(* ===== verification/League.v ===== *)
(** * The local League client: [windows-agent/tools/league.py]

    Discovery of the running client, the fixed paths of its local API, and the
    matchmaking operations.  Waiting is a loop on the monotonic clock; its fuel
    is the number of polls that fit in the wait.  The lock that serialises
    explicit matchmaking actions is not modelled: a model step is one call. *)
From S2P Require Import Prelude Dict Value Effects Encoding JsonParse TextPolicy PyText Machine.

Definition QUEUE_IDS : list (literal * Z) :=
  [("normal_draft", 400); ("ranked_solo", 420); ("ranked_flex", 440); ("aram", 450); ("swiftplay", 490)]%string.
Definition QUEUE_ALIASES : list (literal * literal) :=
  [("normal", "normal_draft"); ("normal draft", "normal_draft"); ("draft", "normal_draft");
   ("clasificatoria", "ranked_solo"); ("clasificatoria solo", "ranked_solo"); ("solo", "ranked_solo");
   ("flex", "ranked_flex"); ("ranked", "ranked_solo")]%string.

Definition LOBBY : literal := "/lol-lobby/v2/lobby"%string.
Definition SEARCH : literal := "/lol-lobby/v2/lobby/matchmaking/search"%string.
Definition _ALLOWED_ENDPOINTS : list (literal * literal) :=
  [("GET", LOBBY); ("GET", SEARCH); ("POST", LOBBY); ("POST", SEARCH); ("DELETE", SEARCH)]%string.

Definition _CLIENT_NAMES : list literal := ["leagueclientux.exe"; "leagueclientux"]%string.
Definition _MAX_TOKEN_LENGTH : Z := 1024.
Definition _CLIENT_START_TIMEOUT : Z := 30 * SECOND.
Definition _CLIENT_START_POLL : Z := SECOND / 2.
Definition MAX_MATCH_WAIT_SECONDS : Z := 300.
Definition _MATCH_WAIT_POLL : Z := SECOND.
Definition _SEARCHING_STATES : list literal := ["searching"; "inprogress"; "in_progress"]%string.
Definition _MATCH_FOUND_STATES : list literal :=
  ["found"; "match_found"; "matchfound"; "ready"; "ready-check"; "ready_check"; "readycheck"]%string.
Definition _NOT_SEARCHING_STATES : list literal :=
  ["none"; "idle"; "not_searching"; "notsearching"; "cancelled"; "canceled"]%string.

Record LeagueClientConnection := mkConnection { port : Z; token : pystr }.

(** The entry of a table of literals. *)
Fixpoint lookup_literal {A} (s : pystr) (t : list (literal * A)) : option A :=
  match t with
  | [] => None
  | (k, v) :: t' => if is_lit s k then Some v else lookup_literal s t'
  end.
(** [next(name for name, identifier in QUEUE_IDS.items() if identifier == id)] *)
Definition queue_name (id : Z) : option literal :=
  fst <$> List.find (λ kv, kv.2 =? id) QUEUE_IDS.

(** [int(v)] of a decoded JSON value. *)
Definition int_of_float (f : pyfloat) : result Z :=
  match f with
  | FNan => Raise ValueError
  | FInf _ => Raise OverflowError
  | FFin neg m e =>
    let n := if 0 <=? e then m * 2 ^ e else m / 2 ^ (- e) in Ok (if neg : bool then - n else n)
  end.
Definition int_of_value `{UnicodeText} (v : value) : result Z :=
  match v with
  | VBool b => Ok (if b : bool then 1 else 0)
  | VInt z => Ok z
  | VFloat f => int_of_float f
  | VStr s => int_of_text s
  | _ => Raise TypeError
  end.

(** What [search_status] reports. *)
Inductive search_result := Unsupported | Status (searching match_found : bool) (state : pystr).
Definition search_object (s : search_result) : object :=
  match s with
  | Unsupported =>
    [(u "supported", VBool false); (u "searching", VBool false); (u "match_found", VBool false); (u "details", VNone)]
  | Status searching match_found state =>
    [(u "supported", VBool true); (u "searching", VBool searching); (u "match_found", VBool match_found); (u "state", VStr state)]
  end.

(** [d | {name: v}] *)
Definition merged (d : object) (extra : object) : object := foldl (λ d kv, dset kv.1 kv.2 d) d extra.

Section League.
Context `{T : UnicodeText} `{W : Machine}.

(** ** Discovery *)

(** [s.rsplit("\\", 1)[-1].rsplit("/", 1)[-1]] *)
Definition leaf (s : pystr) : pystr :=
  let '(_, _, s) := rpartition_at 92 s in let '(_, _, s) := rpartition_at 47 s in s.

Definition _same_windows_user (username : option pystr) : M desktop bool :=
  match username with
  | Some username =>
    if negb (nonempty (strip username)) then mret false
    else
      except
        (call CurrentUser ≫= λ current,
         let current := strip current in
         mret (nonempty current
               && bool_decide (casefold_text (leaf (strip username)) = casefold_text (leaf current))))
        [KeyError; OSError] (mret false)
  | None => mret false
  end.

• **Problem**:
Among the lines above, find the one with "fst <$> List.find" and the one with "s => int_of_text s". Quote both and everything between them, exactly.

• **Solved problem**:
  fst <$> List.find (λ kv, kv.2 =? id) QUEUE_IDS.

(** [int(v)] of a decoded JSON value. *)
Definition int_of_float (f : pyfloat) : result Z :=
  match f with
  | FNan => Raise ValueError
  | FInf _ => Raise OverflowError
  | FFin neg m e =>
    let n := if 0 <=? e then m * 2 ^ e else m / 2 ^ (- e) in Ok (if neg : bool then - n else n)
  end.
Definition int_of_value `{UnicodeText} (v : value) : result Z :=
  match v with
  | VBool b => Ok (if b : bool then 1 else 0)
  | VInt z => Ok z
  | VFloat f => int_of_float f
  | VStr s => int_of_text s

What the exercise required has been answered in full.